* [TASK STATEMENT]:
Go through the following data and transcribe exactly the stretch of lines from the one holding "Record timers_same (k" to the one holding "(** * The timing wheel", both included.

# # #

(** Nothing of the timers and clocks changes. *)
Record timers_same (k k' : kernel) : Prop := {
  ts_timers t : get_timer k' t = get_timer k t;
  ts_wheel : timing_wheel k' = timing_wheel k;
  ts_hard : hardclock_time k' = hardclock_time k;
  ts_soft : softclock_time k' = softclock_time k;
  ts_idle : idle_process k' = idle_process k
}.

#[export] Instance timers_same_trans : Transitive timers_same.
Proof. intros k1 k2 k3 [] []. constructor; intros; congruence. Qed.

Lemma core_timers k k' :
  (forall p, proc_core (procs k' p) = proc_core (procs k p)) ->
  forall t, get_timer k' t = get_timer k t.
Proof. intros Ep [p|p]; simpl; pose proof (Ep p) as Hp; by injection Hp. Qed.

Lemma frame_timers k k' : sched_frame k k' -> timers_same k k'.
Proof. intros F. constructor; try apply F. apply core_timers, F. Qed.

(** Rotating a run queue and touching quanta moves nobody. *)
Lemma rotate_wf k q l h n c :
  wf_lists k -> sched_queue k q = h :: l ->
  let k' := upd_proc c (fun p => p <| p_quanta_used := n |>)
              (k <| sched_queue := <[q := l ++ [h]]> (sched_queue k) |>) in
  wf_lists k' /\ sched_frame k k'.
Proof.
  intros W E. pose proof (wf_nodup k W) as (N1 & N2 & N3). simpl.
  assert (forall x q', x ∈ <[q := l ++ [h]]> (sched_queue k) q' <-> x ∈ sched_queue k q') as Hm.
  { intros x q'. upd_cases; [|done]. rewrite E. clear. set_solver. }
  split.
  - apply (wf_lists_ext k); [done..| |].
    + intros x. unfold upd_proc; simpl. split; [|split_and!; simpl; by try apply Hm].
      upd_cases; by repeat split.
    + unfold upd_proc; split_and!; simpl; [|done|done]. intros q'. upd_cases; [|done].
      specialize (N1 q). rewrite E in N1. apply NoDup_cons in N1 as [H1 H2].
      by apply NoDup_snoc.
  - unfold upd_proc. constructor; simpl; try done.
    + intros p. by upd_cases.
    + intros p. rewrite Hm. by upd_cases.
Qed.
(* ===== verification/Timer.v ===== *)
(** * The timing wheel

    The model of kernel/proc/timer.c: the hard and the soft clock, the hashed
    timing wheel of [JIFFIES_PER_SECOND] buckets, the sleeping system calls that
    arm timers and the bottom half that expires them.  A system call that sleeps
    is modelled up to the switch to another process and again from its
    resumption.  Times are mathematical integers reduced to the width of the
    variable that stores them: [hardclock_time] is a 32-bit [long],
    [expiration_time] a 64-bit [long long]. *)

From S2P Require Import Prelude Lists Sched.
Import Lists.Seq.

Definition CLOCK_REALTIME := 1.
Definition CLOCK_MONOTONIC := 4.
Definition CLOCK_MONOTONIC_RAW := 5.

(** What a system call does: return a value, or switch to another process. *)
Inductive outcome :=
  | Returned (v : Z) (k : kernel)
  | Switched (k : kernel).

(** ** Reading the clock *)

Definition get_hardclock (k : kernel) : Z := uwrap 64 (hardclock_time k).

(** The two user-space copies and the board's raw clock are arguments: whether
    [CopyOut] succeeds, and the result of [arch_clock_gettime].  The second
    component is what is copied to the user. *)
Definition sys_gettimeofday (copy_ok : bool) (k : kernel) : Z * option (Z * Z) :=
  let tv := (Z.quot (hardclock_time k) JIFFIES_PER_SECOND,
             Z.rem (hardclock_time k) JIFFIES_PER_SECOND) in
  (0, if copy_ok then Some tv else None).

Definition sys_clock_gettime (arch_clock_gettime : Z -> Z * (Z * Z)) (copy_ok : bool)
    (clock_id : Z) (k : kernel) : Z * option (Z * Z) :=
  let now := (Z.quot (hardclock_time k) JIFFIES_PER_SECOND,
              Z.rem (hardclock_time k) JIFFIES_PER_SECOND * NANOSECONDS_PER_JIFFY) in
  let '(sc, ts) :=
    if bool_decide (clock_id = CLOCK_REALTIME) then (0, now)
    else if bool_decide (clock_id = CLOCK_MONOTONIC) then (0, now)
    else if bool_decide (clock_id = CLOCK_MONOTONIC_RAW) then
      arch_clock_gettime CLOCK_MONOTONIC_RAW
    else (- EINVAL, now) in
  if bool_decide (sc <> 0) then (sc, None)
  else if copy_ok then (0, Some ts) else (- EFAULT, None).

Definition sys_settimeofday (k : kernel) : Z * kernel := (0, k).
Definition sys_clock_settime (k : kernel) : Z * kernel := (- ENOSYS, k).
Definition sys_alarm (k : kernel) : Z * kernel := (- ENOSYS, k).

# # #

* [WRITTEN SOLUTION]:
Record timers_same (k k' : kernel) : Prop := {
  ts_timers t : get_timer k' t = get_timer k t;
  ts_wheel : timing_wheel k' = timing_wheel k;
  ts_hard : hardclock_time k' = hardclock_time k;
  ts_soft : softclock_time k' = softclock_time k;
  ts_idle : idle_process k' = idle_process k
}.

#[export] Instance timers_same_trans : Transitive timers_same.
Proof. intros k1 k2 k3 [] []. constructor; intros; congruence. Qed.

Lemma core_timers k k' :
  (forall p, proc_core (procs k' p) = proc_core (procs k p)) ->
  forall t, get_timer k' t = get_timer k t.
Proof. intros Ep [p|p]; simpl; pose proof (Ep p) as Hp; by injection Hp. Qed.

Lemma frame_timers k k' : sched_frame k k' -> timers_same k k'.
Proof. intros F. constructor; try apply F. apply core_timers, F. Qed.

(** Rotating a run queue and touching quanta moves nobody. *)
Lemma rotate_wf k q l h n c :
  wf_lists k -> sched_queue k q = h :: l ->
  let k' := upd_proc c (fun p => p <| p_quanta_used := n |>)
              (k <| sched_queue := <[q := l ++ [h]]> (sched_queue k) |>) in
  wf_lists k' /\ sched_frame k k'.
Proof.
  intros W E. pose proof (wf_nodup k W) as (N1 & N2 & N3). simpl.
  assert (forall x q', x ∈ <[q := l ++ [h]]> (sched_queue k) q' <-> x ∈ sched_queue k q') as Hm.
  { intros x q'. upd_cases; [|done]. rewrite E. clear. set_solver. }
  split.
  - apply (wf_lists_ext k); [done..| |].
    + intros x. unfold upd_proc; simpl. split; [|split_and!; simpl; by try apply Hm].
      upd_cases; by repeat split.
    + unfold upd_proc; split_and!; simpl; [|done|done]. intros q'. upd_cases; [|done].
      specialize (N1 q). rewrite E in N1. apply NoDup_cons in N1 as [H1 H2].
      by apply NoDup_snoc.
  - unfold upd_proc. constructor; simpl; try done.
    + intros p. by upd_cases.
    + intros p. rewrite Hm. by upd_cases.
Qed.
(* ===== verification/Timer.v ===== *)
(** * The timing wheel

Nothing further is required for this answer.